Highlights

Challenges to Christiano’s capability amplification proposal (Eliezer Yudkowsky): A list of challenges faced by iterated distillation and amplification. First, a collection of aligned agents interacting does not necessarily lead to aligned behavior. (Paul's response: That's not the reason for optimism, it's more that there is no optimization pressure to be unaligned.) Second, it's unclear that even with high bandwidth oversight, that a collection of agents could reach arbitrary levels of capability. For example, how could agents with an understanding of arithmetic invent Hessian-free optimization? (Paul's response: This is an empirical disagreement, hopefully it can be resolved with experiments.) Third, while it is true that exact imitation of a human would avoid the issues of RL, it is harder to create exact imitation than to create superintelligence, and as soon as you have any imperfection in your imitation of a human, you very quickly get back the problems of RL. (Paul’s response: He's not aiming for exact imitation, he wants to deal with this problem by having a strong overseer aka informed oversight, and by having techniques that optimize worst-case performance.) Fourth, since Paul wants to use big unaligned neural nets to imitate humans, we have to worry about the possibility of adversarial behavior.

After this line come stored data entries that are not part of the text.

(* ===== verification/Revocation.v ===== *)
(** * Revoking a delegation: tinycloud-core/src/models/revocation.rs 136-366

    A revocation is accepted from the delegator, the delegatee or the owner of a
    space the delegation reaches, signing directly or through one control
    delegation that names the action and the target ([control_proof_decision]).
    Accepted revocations are rows of the [revocation] table; nothing removes
    them. *)
From S2P Require Import Prelude Str Chars Json Identity Resource Registry SqlCaveat ColumnEncryption Tables Chain Tokens Events Demo Delegation Invocation.

Module revocation.

Inductive ControlProofDecision :=
| DirectSigner (principal : string)
| PersistentPrincipal (principal : string)
| Denied.

Inductive RevocationError :=
| InvalidTime
| InvalidSignature
| UnauthorizedRevoker (who : string)
| MissingParents.

Inductive Error :=
| Db (e : DbErr)
| InvalidRevocation (e : RevocationError).

Section Revocation.
Context `{Keccak256} `{Blake3} `{CidLib} `{RowOrder} `{TokenLib}.

(** [find_by_id(id).one(db)]. *)
Definition find_delegation (db : Tables.Db) (id : Hash) : option DelegationRow :=
  select_one (λ d, hash_eqb (d_id d) id) (delegations db).

(** The resource of a control ability: the target's CID, or the whole
    delegation service of the parent's delegator. *)
Definition controls (target : Hash) (parent : DelegationRow) (r : Resource) : bool :=
  match r with
  | Other uri => bool_decide (uri_str uri = "urn:cid:" +:+ cid_text target)
  | TinyCloud id =>
      bool_decide (service id = "delegation") &&
      match path id with Some p => is_empty p | None => true end &&
      bool_decide (query id = None) && bool_decide (fragment id = None) &&
      bool_decide (base_did (space id) = d_delegator parent)
  end.

Definition control_proof_decision (db : Tables.Db) (signer : string) (proofs : list Cid)
    (requested_action : string) (target : Hash) (now : Z) : result DbErr ControlProofDecision :=
  match proofs with
  | [] => Ok (DirectSigner signer)
  | [proof] =>
      let proof_id := hash_of_cid proof in
      match find_delegation db proof_id with
      | None => Ok Denied
      | Some parent =>
          if negb (did_principal_matches (d_delegatee parent) signer)
             || invocation.outside_window now parent
          then Ok Denied
          else
            match ancestor_chain_ids db proof_id with
            | Err (ChainDb e) => Err e
            | Err LimitExceeded => Ok Denied
            | Ok chain_nodes =>
                if existsb (is_revoked db) chain_nodes then Ok Denied
                else
                  let control_abilities :=
                    select (λ a, hash_eqb (a_delegation a) proof_id &&
                                 bool_decide (a_ability a = requested_action)) (abilities db) in
                  if existsb (λ a, controls target parent (a_resource a)) control_abilities
                  then Ok (PersistentPrincipal (d_delegator parent))
                  else Ok Denied
            end
      end
  | _ => Ok Denied
  end.

(** The principal a control decision lets act. *)
Definition decision_principal (d : ControlProofDecision) : option string :=
  match d with DirectSigner p | PersistentPrincipal p => Some p | Denied => None end.

Definition revoker_is_authorized (db : Tables.Db) (d : DelegationRow) (revoker : string)
    (proofs : list Cid) (now : Z) : result DbErr bool :=
  decision ← control_proof_decision db revoker proofs "tinycloud.delegation/revoke" (d_id d) now;
  match decision_principal decision with
  | None => Ok false
  | Some principal =>
      if did_principal_matches (d_delegator d) principal then Ok true
      else if did_principal_matches (d_delegatee d) principal then Ok true
      else Ok (existsb (λ a, match resource_space (a_resource a) with
                             | Some s => did_principal_matches (base_did s) principal
                             | None => false
                             end)
                 (select (λ a, hash_eqb (a_delegation a) (d_id d)) (abilities db)))
  end.

Definition verify (r : TinyCloudRevocation) (now : Z) : result Error unit :=
  match r with
  | RCacao c =>
      _ ← ensure (cacao_verify c) (InvalidRevocation InvalidSignature);
      ensure (valid_at c now) (InvalidRevocation InvalidTime)
  | RUcan u =>
      _ ← ensure (ucan_verify_signature u) (InvalidRevocation InvalidSignature);
      ensure (ucan_validate_time u now) (InvalidRevocation InvalidTime)
  end.

Definition process (db : Tables.Db) (r : RevocationInfo) (serialization : string) (now : Z)
    : result Error (Hash * Tables.Db) :=
  _ ← verify (ri_revocation r) now;
  let h := hash serialization in
  d ← ok_or (find_delegation db (hash_of_cid (ri_revoked r))) (InvalidRevocation MissingParents);
  authorized ← map_err Db (revoker_is_authorized db d (ri_revoker r) (ri_parents r) now);
  _ ← ensure authorized (InvalidRevocation (UnauthorizedRevoker (ri_revoker r)));
  match insert_revocation
          {| r_id := h; r_serialization := serialization; r_revoker := ri_revoker r;
             r_revoked := d_id d; r_revoked_at := Some now |} db with
  | Err RecordNotInserted => Ok (h, db)
  | Err e => Err (Db e)
  | Ok db =>
      db ← map_err Db (insert_parents (delegation.parent_rows h (ri_parents r)) db);
      Ok (h, db)
  end.

(** ** Who may revoke *)

(** The principals with a say over a delegation. *)
Definition controller (db : Tables.Db) (d : DelegationRow) (who : string) : Prop :=
  did_principal_matches (d_delegator d) who = true ∨ did_principal_matches (d_delegatee d) who = true ∨
  ∃ a s, a ∈ abilities db ∧ a_delegation a = d_id d ∧ resource_space (a_resource a) = Some s ∧
         did_principal_matches (base_did s) who = true.

(** [signer] holds the control delegation [proof] for [action] on [target]. *)
Definition control_delegation (db : Tables.Db) (signer : string) (proof : Hash) (action : string)
    (target : Hash) (now : Z) (parent : DelegationRow) : Prop :=
  parent ∈ delegations db ∧ d_id parent = proof ∧
  did_principal_matches (d_delegatee parent) signer = true ∧
  invocation.outside_window now parent = false ∧
  (∃ ids, ancestor_chain_ids db proof = Ok ids ∧ ∀ h, h ∈ ids → ¬ revoked db h) ∧
  ∃ a, a ∈ abilities db ∧ a_delegation a = proof ∧ a_ability a = action ∧
       controls target parent (a_resource a) = true.

(** A decision names the signer without proofs, or the delegator of a control
    delegation. *)
Lemma control_proof_sound db signer proofs action target now dec who :
  control_proof_decision db signer proofs action target now = Ok dec →
  decision_principal dec = Some who →
  (proofs = [] ∧ who = signer) ∨
  ∃ proof parent, proofs = [proof] ∧ who = d_delegator parent ∧
    control_delegation db signer (hash_of_cid proof) action target now parent.
Proof.
  unfold control_proof_decision. destruct proofs as [|proof [|]]; intros Hd Hw.
  - ok_inv. simpl in Hw. simplify_eq. by left.
  - right. exists proof. destruct (find_delegation db (hash_of_cid proof)) as [parent|] eqn:Hf; ok_inv; [|done].
    apply select_one_Some in Hf as [Hin Hid]. rewrite hash_eqb_true in Hid.
    destruct (did_principal_matches (d_delegatee parent) signer) eqn:Hm; cbn [negb orb] in Hd; ok_inv; [|done].
    destruct (invocation.outside_window now parent) eqn:Hwin; ok_inv; [done|].
    destruct (ancestor_chain_ids db (hash_of_cid proof)) as [ids|[]] eqn:Hids; ok_inv; [|done].
    destruct (existsb (is_revoked db) ids) eqn:Hrev; ok_inv; [done|].
    destruct (existsb (λ a, controls _ _ _) _) eqn:Hex; ok_inv; [|done]. simpl in Hw. simplify_eq.
    apply existsb_exists in Hex as (a & Ha & Hc). rewrite <- list_elem_of_In, elem_of_select in Ha.
    rewrite andb_true_iff, hash_eqb_true, bool_decide_eq_true in Ha. destruct Ha as (Ha & Had & Hact).
    exists parent. split_and!; [done..|]. unfold control_delegation. split_and!; try done.
    + exists ids. split; [done|]. intros h Hh. apply is_revoked_false.
      destruct (is_revoked db h) eqn:Hr; [|done]. apply not_true_iff_false in Hrev. destruct Hrev.
      apply existsb_exists. exists h. by rewrite <- list_elem_of_In.
    + by exists a.
  - ok_inv. done.
Qed.

Lemma revoker_authorized_sound db d revoker proofs now :
  revoker_is_authorized db d revoker proofs now = Ok true →
  ∃ who, controller db d who ∧
    ((proofs = [] ∧ who = revoker) ∨
     ∃ proof parent, proofs = [proof] ∧ who = d_delegator parent ∧
       control_delegation db revoker (hash_of_cid proof) "tinycloud.delegation/revoke" (d_id d) now parent).
Proof.
  unfold revoker_is_authorized. intros Hr. apply bind_Ok in Hr as (dec & Hdec & Hr).
  destruct (decision_principal dec) as [who|] eqn:Hw; ok_inv; [|done].
  exists who. split; [|by eapply control_proof_sound]. unfold controller.
  destruct (did_principal_matches (d_delegator d) who); [by left|].
  destruct (did_principal_matches (d_delegatee d) who); [by right; left|].
  injection Hr as Hex. apply existsb_exists in Hex as (a & Ha & Hs).
  rewrite <- list_elem_of_In, elem_of_select, hash_eqb_true in Ha. destruct Ha.
  destruct (resource_space (a_resource a)) as [s|] eqn:Hsp; [|done]. right. right. by exists a, s.
Qed.

(** What an accepted revocation stores. *)
Lemma process_Ok db r ser now h db' :
  process db r ser now = Ok (h, db') →
  h = hash ser ∧ ∃ d, d ∈ delegations db ∧ d_id d = hash_of_cid (ri_revoked r) ∧
  revoker_is_authorized db d (ri_revoker r) (ri_parents r) now = Ok true ∧
  verify (ri_revocation r) now = Ok tt ∧
  ((db' = db ∧ ∃ row, row ∈ revocations db ∧ r_id row = h) ∨
   db' = set_parent_delegations (parent_delegations db ++ delegation.parent_rows h (ri_parents r))
     (set_revocations (revocations db ++ [mkRevocationRow h (ri_revoker r) (d_id d) ser (Some now)]) db)).
Proof.
  unfold process. intros Hp. apply bind_Ok in Hp as ([] & Hv & Hp). apply bind_Ok in Hp as (d & Hd & Hp).
  apply bind_Ok in Hp as (b & Hb & Hp). apply bind_Ok in Hp as ([] & Hok & Hp).
  rewrite ok_or_Ok in Hd. apply select_one_Some in Hd as [Hd Hid]. rewrite hash_eqb_true in Hid.
  rewrite ensure_Ok in Hok. subst b. rewrite map_err_Ok in Hb. unfold insert_revocation in Hp.
  destruct (insert_or_ignore _ _ _ _ _) as [t|e] eqn:Hi.
  - apply insert_or_ignore_Ok in Hi as (-> & Hk & _). cbn [mbind result_bind] in Hp.
    apply bind_Ok in Hp as (db2 & Hpa%map_err_Ok & Hp). apply bind_Ok in Hpa as (tp & [-> _]%insert_many_Ok & Hpa).
    simplify_eq. split; [done|]. exists d. split_and!; try done. by right.
  - cbn [mbind result_bind] in Hp. destruct e; try done. simplify_eq. split; [done|]. exists d.
    split_and!; try done. left. split; [done|]. apply insert_or_ignore_none in Hi.
    apply existsb_exists in Hi as (row & Hrow & Heq). exists row.
    rewrite <- list_elem_of_In in Hrow. apply hash_eqb_true in Heq. done.
Qed.

End Revocation.
End revocation.

(** ** Claims *)

Section Claims.
Context `{Keccak256} `{Blake3} `{CidLib} `{RowOrder} `{TokenLib}.
Import revocation.

(** Only a controller revokes: an accepted revocation carries a verified
    signature within its window, its target is stored, and the principal it acts
    for is the target's delegator, its delegatee or the owner of a space its
    abilities reach; that principal is the signer itself when no proof is cited,
    and otherwise the delegator of the one cited control delegation, held by the
    signer, current, with an unrevoked chain and the revoke ability on exactly
    this target or on its delegator's delegation service. *)
Theorem revocation_requires_controller (db db' : Tables.Db) (r : RevocationInfo) (ser : string) (now : Z) (h : Hash) :
  process db r ser now = Ok (h, db') →
  verify (ri_revocation r) now = Ok tt ∧
  ∃ d who, d ∈ delegations db ∧ d_id d = hash_of_cid (ri_revoked r) ∧ controller db d who ∧
    ((ri_parents r = [] ∧ who = ri_revoker r) ∨
     ∃ proof parent, ri_parents r = [proof] ∧ who = d_delegator parent ∧
       control_delegation db (ri_revoker r) (hash_of_cid proof) "tinycloud.delegation/revoke" (d_id d) now parent).
Proof.
  intros Hp. apply process_Ok in Hp as (_ & d & Hd & Hid & Hauth & Hv & _).
  apply revoker_authorized_sound in Hauth as (who & Hc & Hsig). split; [done|]. by exists d, who.
Qed.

He has suggested using large ensembles of agents and detecting and pruning the ones that are adversarial. However, this would require millions of samples per unaligned agent, which is prohibitively expensive. (Paul's response: He's no longer optimistic about ensembles and instead prefers the techniques in this post, but he could see ways of reducing the sample complexity further.)

My opinion: Of all of these, I'm most worried about the second and third problems. I definitely have a weak intuition that there are many important tasks that we care about that can't easily be decomposed, but I'm optimistic that we can find out with experiments. For the point about having to train a by-default unaligned neural net to imitate aligned agents, I'm somewhat optimistic about informed oversight with strong interpretability techniques, but I become a lot less optimistic if we think that won't be enough and need to use other techniques like verification, which seem unlikely to scale that far. In any case, I'd recommend reading this post for a good explanation of common critiques of IDA.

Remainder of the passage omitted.